As many of you know, I worked in bookselling, distribution and publishing for many years before I made the leap and became an author. I learned how incredibly tough it is being a first-time author, and how publishing companies can sometimes leave you to sink or swim. But my experience has been the complete opposite. My publishing company, Allen & Unwin, has showered me with energy and enthusiasm and good wishes, and I am really pleased with how seriously they seem to be taking me and my book. One of the most amazing and exciting things for me was to see some uncorrected proof copies of the book distributed to booksellers, reviewers and key players in the industry. In Australia the production of such proofs is costly, and therefore quiet rare - particularly for a first-time author.
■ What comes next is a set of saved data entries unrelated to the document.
(* ===== verification/DbOpen.v ===== *)
(** * Opening the database

    Models [Open], [New], [maxSeqFromMemTable] and [maxSeqFromSSTables] of
    [internal/db/db.go]: validation of the options, the manifest, replay of
    every log segment into one memtable, the tables, and the next sequence
    number.  The directory is given as its files; [lock] is the outcome of
    creating the directory and of taking its lock, whose file is not among
    them.  The two goroutines that [Open] starts are idle. *)

From S2P Require Import Float64 Bloom BlockCache Wal.
From S2P Require Export DbState Db TableClaims.

(** ** The greatest sequence numbers *)

(** The fuel exceeds the number of records of the memtable. *)
Definition maxSeqFromMemTable (mt : MemTable) : option Z :=
  it ← MemTable_Iterator mt;
  '(r, _) ← maxseq_loop (S (length (SkipList.arena (data mt)))) it 0;
  match r with Ok m => Some m | Err e => match (e : Empty_set) with end end.

Section open.
Context {lz : LZ4Codec}.

Section tables.
Context {C : Type} `{!Cache C}.

(** The loop over the tables, with the handles and the cache afterwards. *)
Fixpoint maxSeqFromSSTables (fuel : nat) (d : fs) (hs : list handle) (cache : option C) (maxSeq : Z)
    : option (result db_error Z * list handle * option C) :=
  match hs with
  | [] => Some (Ok maxSeq, [], cache)
  | h :: hs =>
      match d !! Path (h_meta h) with
      | None => Some (Err ErrOS, h :: hs, cache)
      | Some file =>
          '(r, s, cache) ← MaxSeq fuel file (h_sst h) cache;
          let h := mkHandle (h_meta h) s in
          match r with
          | Err err => Some (Err (ErrTable err), h :: hs, cache)
          | Ok seq =>
              '(r, hs, cache) ← maxSeqFromSSTables fuel d hs cache (if seq >? maxSeq then seq else maxSeq);
              Some (r, h :: hs, cache)
          end
      end
  end.

End tables.

(** ** Replay *)

(** [for _, segment := range segments { ... }] *)
Fixpoint replay_segments (segments : list Segment) (d : fs) (mt : MemTable) (recovered : Z)
    : option (result db_error Z * fs * MemTable) :=
  match segments with
  | [] => Some (Ok recovered, d, mt)
  | s :: segments =>
      '(r, mt, file) ← ReplayIntoWithStats (d !! sg_Path s) mt;
      let d := match file with Some f => <[sg_Path s := f]> d | None => d end in
      match r with
      | Err err => Some (Err (ErrWal err), d, mt)
      | Ok maxSequence => replay_segments segments d mt (if maxSequence >? recovered then maxSequence else recovered)
      end
  end.

(** [SizeBytes] of an old manifest is taken from the file. *)
Definition recover_size (d : fs) (table : SSTableMetadata) : SSTableMetadata :=
  if SizeBytes table =? 0 then
    match stat d (Path table) with
    | Some size => mkMeta (ID table) (Path table) (Level table) size (SmallestKey table) (LargestKey table)
    | None => table
    end
  else table.

(** ** Open *)

(** The checks of the options and their defaults. *)
Definition normalizeOptions (opts : Options) : result db_error (Options * WriteOptions) :=
  _ ← guard_err (MaxEntries opts <? 0) (ErrOption 1);
  let maxEntries := if MaxEntries opts =? 0 then defaultMaxMemtableEntries else MaxEntries opts in
  _ ← guard_err (TableCountThreshold opts <? 0) (ErrOption 2);
  let threshold := if TableCountThreshold opts =? 0 then defaultCompactionThreshold else TableCountThreshold opts in
  _ ← guard_err (CapacityBytes opts <? 0) (ErrOption 3);
  let capacity := if CapacityBytes opts =? 0 then defaultBlockCacheCapacity else CapacityBytes opts in
  writeOptions ← normalizeSSTableOptions (BloomDisabled opts) (BloomFalsePositiveRate opts);
  limits ← normalizeLimits (Limits opts);
  Ok (mkOptions maxEntries threshold capacity (BloomDisabled opts) (BloomFalsePositiveRate opts) limits, writeOptions).

(** [lastSegmentID] against the manifest. *)
Definition next_segment (segments : list Segment) (mf : Manifest) : Manifest :=
  match last segments with
  | Some s => if sg_ID s >? NextWALSegmentID mf
              then mkManifest (NextSSTableID mf) (sg_ID s) (SSTables mf) else mf
  | None => mf
  end.

(** The rest of [Open] once the log is open. *)
Definition open_tables (fuel : nat) (opts : Options) (w : WriteOptions) (mf : Manifest) (mt : MemTable) (recovered : Z) (d : fs)
    : option (result db_error (DB LRU)) :=
  let mf := mkManifest (NextSSTableID mf) (NextWALSegmentID mf) (recover_size d <$> SSTables mf) in
  let cache := Some (NewLRU (CapacityBytes opts)) in
  '(r, hs, cache) ← maxSeqFromSSTables fuel d (newSSTable <$> SSTables mf) cache 0;
  match r with
  | Err err => Some (Err err)
  | Ok sstableMaxSeq =>
      memMaxSeq ← maxSeqFromMemTable mt;
      let maxSeq := Z.max (Z.max sstableMaxSeq memMaxSeq) recovered in
      Some (Ok (mkDB [mt] 0 [] 0 (MaxEntries opts) (MemTable_Len mt) hs cache w (NextWALSegmentID mf) mf
                  (TableCountThreshold opts) (u64 (maxSeq + 1)) (Limits opts) ∅ false false false d))
  end.

Definition Open (fuel : nat) (e : env) (lock : result db_error unit) (opts : Options) (d : fs)
    : option (result db_error (DB LRU) * fs) :=
  match ('(opts, w) ← normalizeOptions opts; _ ← lock;
         mf ← map_err ErrManifest (Read (open_file d manifest_path)); Ok (opts, w, mf)) with
  | Err err => Some (Err err, d)
  | Ok (opts, w, mf) =>
      mt ← MemTable_New (e_seed e);
      let segments := ListSegments d in
      '(r, d, mt) ← replay_segments segments d mt 0;
      match r with
      | Err err => Some (Err err, d)
      | Ok recovered =>
          let mf := next_segment segments mf in
          let '(r, d) := NewSegmentInDir e (NextWALSegmentID mf) d in
          match r with
          | Err err => Some (Err err, d)
          | Ok _ => r ← open_tables fuel opts w mf mt recovered d; Some (r, d)
          end
      end
  end.

(** [New(maxMemtableSize, compactionThreshold)] *)
Definition DB_New (fuel : nat) (e : env) (lock : result db_error unit) (maxMemtableSize compactionThreshold : Z) (d : fs)
    : option (result db_error (DB LRU) * fs) :=
  Open fuel e lock (mkOptions maxMemtableSize compactionThreshold 0 false f_zero (mkLimits 0 0 0 0)) d.

End open.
I was just blown away that Allen & Unwin saw my book as so important that they produced the proofs. Actually holding a copy in my hands was an excitement beyond description. It is really just one minute step away from the finished product, and therefore almost the culmination of decades of dreaming and planning! I was only allowed one copy of the proof, as they are precious, and it really is better that they should find proper homes among people whose opinions count. I have already heard back from several who have read it and loved it, so the excitement builds.